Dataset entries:
········
(** One more attempt was made before [r], with or without a sleep after it. *)
Definition after_attempt (slept : option Z) (r : completion_run) : completion_run :=
  CompletionRun (returned r) (S (attempts r))
    (match slept with Some d => d :: sleeps r | None => sleeps r end).

(** Leaving the loop (by exhaustion or by [break]) reaches the final
    [return None, None]. *)
Definition gave_up : completion_run := CompletionRun (None, None) 0 [].

(** The [for attempt in range(retries)] loop; [remaining] counts the
    iterations left, [attempt] is the loop variable. *)
Fixpoint attempt_loop (request : nat → api_outcome)
    (remaining attempt : nat) (delay : Z) : completion_run :=
  match remaining with
  | O => gave_up
  | S remaining' =>
    match request attempt with
    | Completion completion =>
      match ChatCompletion.choices completion with
      | choice :: _ =>
        let model_used := ChatCompletion.model completion in
        let answer := ChatCompletion.content (ChatCompletion.message choice) in
        after_attempt None (CompletionRun (Some model_used, answer) 0 [])
      | [] =>
        (* choices[0] raises IndexError: except Exception, break *)
        after_attempt None gave_up
      end
    | RateLimitError =>
      after_attempt (Some delay)
        (attempt_loop request remaining' (S attempt) (delay * 2))
    | APIConnectionError | APIStatusError =>
      after_attempt (Some delay)
        (attempt_loop request remaining' (S attempt) (delay * 2))
    | UnexpectedError => after_attempt None gave_up
    end
  end.

(** The request of a call for [prompt], attempt by attempt: the model is
    [MODELS_FOR_ROUTING[0]], the messages are the single user message. *)
Definition create (service : Service) (prompt : string) : nat → api_outcome :=
  let messages := [("user", prompt)] in
  let auto_router_model := default "" (head MODELS_FOR_ROUTING) in
  service auto_router_model messages.
Lemma delete_each_sorted (l : list Z) (rows : list row) :
  StronglySorted Z.ge l → NoDup l →
  (∀ c, c ∈ l → (0 ≤ c < Z.of_nat (length rows))%Z) →
  delete_each l rows
    = Ret (rows_where (fun i => bool_decide (Z.of_nat i ∉ l)) 0 rows).
Proof.
  revert rows. induction l as [|c l IH]; intros rows Hsort Hnd Hrange;
    cbn [delete_each].
  - f_equal. symmetry. apply rows_where_all. intros i _.
    apply bool_decide_eq_true_2, not_elem_of_nil.
  - apply StronglySorted_inv in Hsort as [Hsort Hhd].
    apply NoDup_cons in Hnd as [Hc Hnd].
    assert (∀ x, x ∈ l → (0 ≤ x < c)%Z) as Hbelow.
    { intros x Hx. rewrite Forall_forall in Hhd. specialize (Hhd x Hx).
      specialize (Hrange x ltac:(by right)).
      assert (x ≠ c) by (intros ->; done). lia. }
    specialize (Hrange c ltac:(by left)) as Hcr.
    unfold delete_row, Stack.norm_index.
    rewrite bool_decide_eq_true_2 by lia. cbn [mbind res_bind bind].
    set (k := Z.to_nat c).
    assert (k < length rows) as Hk by lia.
    rewrite IH; [|done|done|].
    2:{ intros x Hx. specialize (Hbelow x Hx). rewrite length_delete by (by apply lookup_lt_is_Some_2). lia. }
    f_equal.
    destruct (lookup_lt_is_Some_2 rows k Hk) as [x Hx].
    rewrite delete_take_drop.
    rewrite <- (take_drop_middle rows k x Hx) at 3.
    rewrite !rows_where_app. rewrite length_take, Nat.min_l by lia. simpl.
    rewrite (bool_decide_eq_false_2 (Z.of_nat k ∉ c :: l)).
    2:{ intros Hn. apply Hn. replace (Z.of_nat k) with c by lia. by left. }
    f_equal.
    + apply rows_where_ext. intros i Hi. rewrite length_take in Hi.
      apply bool_decide_ext. rewrite not_elem_of_cons. split; [|tauto].
      intros Hn. split; [lia|done].
    + rewrite !rows_where_all; [done|..]; intros i Hi;
        apply bool_decide_eq_true_2; intros Hin.
      * apply elem_of_cons in Hin as [Heq|Hin]; [lia|].
        specialize (Hbelow _ Hin). lia.
      * specialize (Hbelow _ Hin). lia.
Qed.

(** X14: [del_rows] with a list of distinct row numbers, each of them
    a row of the matrix counted from 0, deletes exactly those rows: the
    rows that stay are those whose number is not in the list, in their
    order, whatever the order of the list. *)
Theorem del_rows_indices rows first rest :
  NoDup (first :: rest) →
  (∀ c, c ∈ first :: rest → (0 ≤ c < Z.of_nat (length rows))%Z) →
  del_rows compress_masked index_by_flags delete_matching rows (RowIndices first rest) false
    = Ret (rows_where (fun i => bool_decide (Z.of_nat i ∉ first :: rest)) 0 rows).
Proof.
  intros Hnd Hrange. unfold del_rows, sort_reverse.
  set (col := first :: rest) in *.
  pose proof (merge_sort_Permutation Z.ge col) as Hperm.
  rewrite delete_each_sorted.
  - f_equal. apply rows_where_ext. intros i _. apply bool_decide_ext.
    by rewrite Hperm.
  - apply StronglySorted_merge_sort; apply _.
  - by rewrite Hperm.
  - intros c Hc. apply Hrange. by rewrite <- Hperm.
Qed.

Lemma delete_others_spec col n (a b : list row) :
  length a = n →
  delete_others col n (a ++ b)
    = Ret (rows_where (fun i => bool_decide (Z.of_nat i ∈ col)) 0 a ++ b).
Proof.
  revert a b. induction n as [|n IH]; intros a b Hlen; simpl.
  - by destruct a.
  - destruct a as [|x a _] using rev_ind; [done|].
    rewrite length_app in Hlen. simpl in Hlen.
    assert (length a = n) as Ha by lia.
    rewrite rows_where_app. simpl. rewrite Ha.
    case_bool_decide as Hin; cbn [mbind res_bind bind].
    + rewrite <- !app_assoc. rewrite IH by done. done.
    + unfold delete_row, Stack.norm_index.
      rewrite bool_decide_eq_true_2
        by (rewrite !length_app; cbn [length]; lia).
      cbn [mbind res_bind bind]. rewrite Nat2Z.id.
      rewrite <- app_assoc. simpl.
      replace (delete n (a ++ x :: b)) with (a ++ b).
      2:{ rewrite delete_take_drop.
          rewrite take_app_length' by done.
          rewrite drop_app_ge by lia.
          by replace (S n - length a) with 1 by lia. }
      rewrite IH by done. by rewrite app_nil_r.
Qed.

(** X15: [del_rows] with a list of row numbers and [invert] true keeps
    exactly the rows whose number is in the list and deletes all the
    others; it never fails, and a number that names no row, a negative
    one included, keeps nothing. *)
Theorem del_rows_indices_inverted rows first rest :
  del_rows compress_masked index_by_flags delete_matching rows (RowIndices first rest) true
    = Ret (rows_where (fun i => bool_decide (Z.of_nat i ∈ first :: rest)) 0 rows).
Proof.
  unfold del_rows. rewrite <- (app_nil_r rows) at 2.
  rewrite delete_others_spec by done. by rewrite app_nil_r.
Qed.
(** ** Claims about [run()] *)

(** C3, as the code has it.  Whatever the collaborators do, [run()]
    ends.  An instance of [Exception] raised in a step never comes out of
    [run()]: the run returns a summary with the text of the exception
    under the [error] key of that step.  An exception raised in a step that
    is not an instance of [Exception] ([KeyboardInterrupt], [SystemExit])
    does come out of [run()], and this is the only way for a run not to
    return a summary.  In a returned summary, a step that returned false
    has [ok] recorded as false. *)
Theorem run_returns_unless_non_exception {env : Env}
    (gen load : UseCaseAgent env -> Prog env io_event bool)
    (self : UseCaseAgent env) (w : World env) :
  exists r w' t,
    run gen load self w = (r, w', t) /\
    match r with
    | Ok summary =>
        (forall s, In (Return s (Ok false)) t ->
           recorded summary s "ok" = Some (VBool false)) /\
        (forall s e, In (Return s (Raise e)) t ->
           is_Exception e = true /\
           recorded summary s "error" = Some (VStr (exn_str e)))
    | Raise e =>
        is_Exception e = false /\
        exists s, In (Return s (Raise e)) t
    end.
Proof.
  destruct (run_outcome gen load self w) as (r & w' & t & Hrun & Hp).
  exists r, w', t. split; [exact Hrun|]. clear Hrun.
  destruct r as [summary|e]; cbn [RunOutcome] in Hp.
  - split.
    + intros s Hs. on_path Hp; pick_return Hs; reflexivity.
    + intros s e0 Hs.
      on_path Hp; pick_return Hs; (split; [assumption | reflexivity]).
  - destruct Hp; (split; [assumption|]).
    + exists check_neptune_permissions_step.
      rewrite In_Return_returns. read_trace. simpl. tauto.
    + exists check_s3_permissions_step.
      rewrite In_Return_returns. read_trace. simpl. tauto.
    + exists generate_csvs_step.
      rewrite In_Return_returns. read_trace. simpl. tauto.
    + exists batch_load_step.
      rewrite In_Return_returns. read_trace. simpl. tauto.
Qed.

(** The S3 simulation raises a connection error: the run still returns,
    with the error text in the S3 record. *)
Lemma run_returns_unless_non_exception_witness :
  let self := example_agent (Ok tt) (Some example_graph_arn) in
  exists summary w' t,
    UseCaseAgent_run self (unreachable_s3_world self) = (Ok summary, w', t) /\
    recorded summary check_s3_permissions_step "error" =
      Some (VStr "Could not connect to the endpoint URL").
Proof.
  intros self.
  destruct (run_returns_unless_non_exception generate_csvs batch_load self
              (unreachable_s3_world self))
    as (r & w' & t & Hrun & Hr).
  destruct r as [summary|e];
    [|vm_compute in Hrun; discriminate Hrun].
  destruct Hr as (_ & Herr).
  exists summary, w', t. split; [exact Hrun|].
  apply (Herr check_s3_permissions_step
           (Exn OtherException "Could not connect to the endpoint URL")).
  vm_compute in Hrun. inversion Hrun. simpl. tauto.
Defined.

(** C3, as the specification words it, fails: a [KeyboardInterrupt] raised
    inside the S3 simulation goes through [check_s3_permissions] and
    through the [except Exception] of [run()]. *)
Lemma keyboard_interrupt_escapes_run :
  let self := example_agent (Ok tt) (Some example_graph_arn) in
  ~ claimed_run_never_raises generate_csvs batch_load self
      (interrupted_s3_world self).
Proof.
  intros self (summary & w' & t & Hrun).
  vm_compute in Hrun. discriminate Hrun.
Qed.

Ltac not_called :=
  let H := fresh in
  intros H; simpl in H;
  repeat match type of H with
    | _ \/ _ => destruct H as [H | H]
    | False => contradiction
    | _ = _ => discriminate H
    end.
········
TRY IT:
If a line of the records includes the string "specialize", copy it out.

ANSWER SECTION:
    { intros x Hx. rewrite Forall_forall in Hhd. specialize (Hhd x Hx).
      specialize (Hrange x ltac:(by right)).
    specialize (Hrange c ltac:(by left)) as Hcr.
    2:{ intros x Hx. specialize (Hbelow x Hx). rewrite length_delete by (by apply lookup_lt_is_Some_2). lia. }
        specialize (Hbelow _ Hin). lia.
      * specialize (Hbelow _ Hin). lia.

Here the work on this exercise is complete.